▸ **Records from a data source**
(** The dashboard is on screen only for a signed-in user whose resolved role
    has at least the rank of authority, and only once it is opened. When the
    role service answers from its table, such a user also passes the storage
    layer's "authority or admin" check: the page never opens the dashboard for
    somebody the storage layer would refuse the reports. The report form is
    never on screen without a signed-in user. *)
Theorem dashboard_only_for_authorities (loading isReportFormOpen isDashboardOpen : bool)
    (s : service) (user : option User) :
  let v := Index loading user (fetchUserRole s user)
             isReportFormOpen isDashboardOpen in
  (dashboard_on_screen v = true ->
   loading = false /\ isDashboardOpen = true
   /\ exists u r, user = Some u
                  /\ current_role (fetchUserRole s user) = Some r
                  /\ roleHierarchy authority <= roleHierarchy r)
  /\ (forall t, s = Serving t -> dashboard_on_screen v = true ->
        exists u, user = Some u /\ authority_or_admin t (id u) = true)
  /\ (report_form_on_screen v = true -> user <> None).
Proof.
  cbv zeta.
  assert (Hmain : dashboard_on_screen
                    (Index loading user (fetchUserRole s user)
                       isReportFormOpen isDashboardOpen) = true ->
                  loading = false /\ isDashboardOpen = true
                  /\ exists u r, user = Some u
                       /\ current_role (fetchUserRole s user) = Some r
                       /\ roleHierarchy authority <= roleHierarchy r).
  { unfold Index. destruct loading; [discriminate|].
    destruct user as [u|]; [|discriminate]. cbn [dashboard_on_screen].
    destruct (RoleGuard (fetchUserRole s (Some u)) authority) eqn:G;
      try discriminate.
    destruct isDashboardOpen; [|discriminate]. intros _.
    split; [reflexivity|]. split; [reflexivity|].
    unfold RoleGuard in G. rewrite GuardFacts.fetchUserRole_loaded in G.
    unfold hasRole in *.
    destruct (current_role (fetchUserRole s (Some u))) as [r|]; [|discriminate].
    exists u, r. split; [reflexivity|]. split; [reflexivity|].
    destruct (Z.geb_spec (roleHierarchy r) (roleHierarchy authority)) as [Hge|Hlt];
      [lia | discriminate]. }
  split; [exact Hmain|]. split.
  - intros t -> Hv. destruct (Hmain Hv) as (_ & _ & u & r & -> & Hr & Hrank).
    exists u. split; [reflexivity|].
    assert (Hid : id u <> ""%string).
    { intros E. unfold fetchUserRole in Hr. rewrite E in Hr. discriminate. }
    destruct (rows_of t (id u)) as [|x l] eqn:R.
    + apply rows_of_nil in R.
      rewrite (fetchUserRole_default (Serving t) u Hid R) in Hr.
      injection Hr as <-. cbn in Hrank. lia.
    + assert (Hrow : ~ no_role_row t (id u))
        by (intros Hno; apply rows_of_nil in Hno; congruence).
      destruct (fetchUserRole_lowest t u Hid Hrow) as [r' [E [Hin _]]].
      rewrite E in Hr. injection Hr as ->.
      unfold authority_or_admin. apply orb_true_iff.
      destruct r; cbn in Hrank; [lia | left | right];
        now apply RolesMore.has_role_In.
  - unfold Index. destruct loading; [discriminate|].
    destruct user; [intros _; discriminate | discriminate].
Qed.

(** A user with a single authority row who has opened the dashboard. *)
Lemma dashboard_only_for_authorities_witness :
  let t := [ {| user_id := "u-7"; role := authority |} ] in
  let user := Some {| id := "u-7" |} in
  dashboard_on_screen
    (Index false user (fetchUserRole (Serving t) user) false true) = true
  /\ exists u, user = Some u /\ authority_or_admin t (id u) = true.
Proof.
  intros t user.
  assert (Hv : dashboard_on_screen
                 (Index false user (fetchUserRole (Serving t) user) false true)
               = true) by reflexivity.
  split; [exact Hv|].
  destruct (dashboard_only_for_authorities false false true (Serving t) user)
    as (_ & H & _).
  exact (H t eq_refl Hv).
Defined.

End IndexFacts.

▸ **WHAT YOU NEED TO DO**
Repeat the lines above, from the one containing "true) by reflexivity." to the final line, word for word and with nothing else.

▸ **ANSWER SECTION**
               = true) by reflexivity.
  split; [exact Hv|].
  destruct (dashboard_only_for_authorities false false true (Serving t) user)
    as (_ & H & _).
  exact (H t eq_refl Hv).
Defined.

End IndexFacts.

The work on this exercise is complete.